I am trying to store 100,000 keys. I am using 2 environments simultaneously. The problem is I am encountering heap space error. I did not encounter this when the environments are not writing simultaneously.
Please someone help me with the error. Thanks in advance.
I will need to refine a little the previous answer I gave you, so that I point out that JE does live within a cache, and will not indiscriminately exceed that memory boundary.
You don't really need to increase the cache size to avoid an OOME. To clarify, the problem lies in what JE thinks the cache size is, relative to the available memory in the Java process.

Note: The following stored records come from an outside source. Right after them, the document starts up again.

(** X15. With [PY_ENV] set and the metrics there, [plot_trial] returns
    normally.  Only the chart of consistencies is shown; the five mean
    charts are built and handed to [save_image] without being shown.  In
    a test run nothing is exported; otherwise all six charts are, in the
    order of the pairs. *)
Theorem plot_trial_shows_and_saves (w : world) (v : string) :
  Forall (trial_pair_ok local_metrics) trial_name_time_pairs ->
  environ w !! "PY_ENV" = Some v ->
  let jobs := trial_jobs trial_spec local_metrics trial_name_time_pairs in
  effects (plot_trial trial_spec trial_metrics) w (Ok tt)
    [sr_figure (series_of local_metrics "consistencies")
       (series_of local_metrics "frames") (trial_title trial_spec)
       "consistencies" "frames"]
    (saved_jobs v jobs)
  /\ length jobs = 6%nat
  /\ (v = "test" -> saved_jobs v jobs = [])
  /\ (v <> "test" ->
      map fst (saved_jobs v jobs) = map fst jobs
      /\ map snd (saved_jobs v jobs) = map (fun job => smart_path job.2) jobs).
Proof.
  intros Hpairs Henv jobs. subst jobs.
  split; [|split; [reflexivity|split; [apply saved_jobs_by_env|]]].
  - unfold plot_trial. apply (effects_lookup _ _ _ _ _ _ _ _ Hlocal).
    apply (trial_loop trial_name_time_pairs w v Hpairs Henv).
  - intros Hv. rewrite (proj2 (saved_jobs_by_env v _) Hv), !map_map.
    split; reflexivity.
Qed.

(** X16. Without [PY_ENV], [plot_trial] builds the first mean chart and the
    first [save_image] raises [KeyError]: nothing is shown, nothing is
    exported. *)
Theorem plot_trial_without_PY_ENV (w : world) :
  trial_pair_ok local_metrics ("mean_returns", "frames") ->
  environ w !! "PY_ENV" = None ->
  effects (plot_trial trial_spec trial_metrics) w
    (Raise (KeyError "PY_ENV")) [] [].
Proof.
  intros Hok Henv. unfold plot_trial.
  apply (effects_lookup _ _ _ _ _ _ _ _ Hlocal).
  apply (for_each_effects_raise [] _ ("mean_returns", "frames") _
           (fun _ => []) (fun _ => []) w).
  - intros y w1 Hy. inversion Hy.
  - intros w1 Hw1.
    apply (trial_round_effects "mean_returns" "frames" _ w1 _ [] Hok).
    intros w2 Hw2. apply save_image_effects_no_env.
    rewrite Hw2, Hw1. exact Henv.
Qed.

End TrialEffects.

Section MissingLocal.
Context {ext : Externals}.

(** X18. Metrics without the ['local'] entry make both analysis plots raise
    [KeyError('local')] before anything is shown, exported or changed. *)
Theorem plot_without_local_metrics (a_spec : spec)
    (metrics : gmap string (gmap string pyval))
    (session_df : gmap string (list float)) (df_mode : string) (w : world) :
  metrics !! "local" = None ->
  plot_session a_spec metrics session_df df_mode w = (Raise (KeyError "local"), w)
  /\ plot_trial a_spec metrics w = (Raise (KeyError "local"), w).
Proof.
  intros Hnone. unfold plot_session, plot_trial.
  split; apply bind_raise; unfold lift, getitem; rewrite Hnone; reflexivity.
Qed.

End MissingLocal.

Section TrialMissing.
Context {ext : Externals}.
Variable trial_spec : spec.
Variable trial_metrics : gmap string (gmap string pyval).
Variable local_metrics : gmap string pyval.

Hypothesis Hlocal : trial_metrics !! "local" = Some local_metrics.

(** The pair of consistencies is the last one: no pair before another is
    it. *)
Lemma trial_pairs_before (pre post : list (string * string))
    (pair : string * string) :
  trial_name_time_pairs = (pre ++ pair :: post)%list ->
  Forall (fun p : string * string => p.1 <> "consistencies") pre.
Proof.
  intros Hsplit.
  assert (Hlen : (length pre <= 5)%nat).
  { apply (f_equal length) in Hsplit. rewrite length_app in Hsplit.
    cbn in Hsplit. lia. }
  rewrite <- (take_app_length pre (pair :: post)), <- Hsplit.
  replace (length pre) with (Nat.min (length pre) 5) by lia.
  rewrite <- take_take. apply Forall_take.
  repeat constructor; discriminate.
Qed.

(** X17. When a metric is missing, [plot_trial] has saved the mean charts of
    the pairs before the first one that needs it when it raises
    [KeyError] with the missing key; consistencies coming last, no chart
    has been shown by then. *)
Theorem plot_trial_missing_metric (pre post : list (string * string))
    (name time key v : string) (w : world) :
  trial_name_time_pairs = (pre ++ (name, time) :: post)%list ->
  Forall (trial_pair_ok local_metrics) pre ->
  (key = name /\ local_metrics !! name = None)
  \/ (key = time /\ is_Some (local_metrics !! name)
      /\ local_metrics !! time = None) ->
  environ w !! "PY_ENV" = Some v ->
  effects (plot_trial trial_spec trial_metrics) w (Raise (KeyError key))
    [] (saved_jobs v (trial_jobs trial_spec local_metrics pre)).
Proof.
  intros Hsplit Hpre Hmissing Henv. unfold plot_trial.
  apply (effects_lookup _ _ _ _ _ _ _ _ Hlocal). rewrite Hsplit.
  unfold trial_jobs. rewrite saved_jobs_map.
  rewrite <- (app_nil_r (concat (map (fun x => saved v _ _) pre))).
  replace (@nil figure)
    with (concat (map (fun pair : string * string =>
                         if decide (pair.1 = "consistencies")
                         then [trial_chart local_metrics (trial_title trial_spec) pair]
                         else []) pre) ++ [])%list.
  - apply for_each_effects_raise.
    + intros [n t] w1 Hin Hw1. rewrite Forall_forall in Hpre.
      apply trial_round_effects; [apply Hpre, Hin|].
      intros w2 Hw2. apply save_image_effects. rewrite Hw2, Hw1. exact Henv.
    + intros w1 Hw1.
      assert (Hraise : forall (A : Type) (rest : pyval -> pyval -> M A),
        (sr ← lift (getitem local_metrics name);
         time_sr ← lift (getitem local_metrics time);
         rest sr time_sr) w1 = (Raise (KeyError key), w1)).
      { intros A rest.
        destruct Hmissing as [[-> Hnone]|(-> & [a Ha] & Hnone)].
        - apply bind_raise. unfold lift, getitem. rewrite Hnone. reflexivity.
        - rewrite (bind_ok _ _ _ _ _ (lift_getitem _ _ _ _ Ha)).
          apply bind_raise. unfold lift, getitem. rewrite Hnone. reflexivity. }
      apply (effects_raise _ _ w1 w1 _ [] []); rewrite ?app_nil_r; auto.
      destruct (decide (name = "consistencies")); apply Hraise.
  - rewrite app_nil_r. pose proof (trial_pairs_before _ _ _ Hsplit) as Hbefore.
    clear -Hbefore. induction Hbefore as [|p pre Hp _ IH]; [reflexivity|].
    cbn [map concat]. rewrite decide_False by exact Hp. exact IH.
Qed.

By default, JE will use a certain 60% of the JVM heap. However, we assume that there is one environment used in the process. If you use two (or more) environments in the same process (as in your case), and don't reduce their cache sizes, or use a shared cache, they will each use 60%, which of course adds up to 120%, which leads to an OOME.
So you need to reduce the cache size per environment, or use a shared cache rather than increase the cache size.
Edited by: Andrei Costache, Oracle on Sep 5, 2012 5:44 PM
I tried the solution of shared cache, no more heap space error. The problem now is that only one environment is writing the records. The other environment creates the database environment but didn't write the records. Please advice some possible solutions.
The use of a shared cache doesn't influence whether records are written or not. There must be something different that you're doing for the two environments, or something you're misunderstanding. The information you've given isn't nearly enough to know what that is.
Perhaps it would be best if you were to write a small standalone test, in a single .java file with a main method, that demonstrates the problem you're having. If you post this source code, then we should be able to understand the problem you're having.
For the writing of records, I made it a GWT application for the two environments to write simultaneously. Is there any way to speed up the writing of records? My current environment config is like this:
EnvironmentConfig environmentConfig = new EnvironmentConfig();
There are a few things that are unclear about your situation. For example, I don't understand if you are using two different environments (with different environment home directories) or if you have multiple threads with the different handles, or Environment instances, for the same directory. I think you mean the former (two different home directories).
Also, you said this:
but you must have left something out. You should show us what the durability value is, such as Durability.COMMIT_SYNC, Durability.COMMIT_NO_SYNC, etc. That's can have a big performance impact. You will want to read the javadoc for Durability about the differences.
But in the end, we can't answer your question without more information. There is no reason within BDB JE why two environments (with different environment directories) should have any impact on each other, except for system resources. There's no coordination between the two environments, except that they are both using the system's memory and I/O resources. One way to approach this is to take thread stack dumps when the system is not behaving well. That would help you identify a potential bottleneck, whether it is in BDB JE or elsewhere.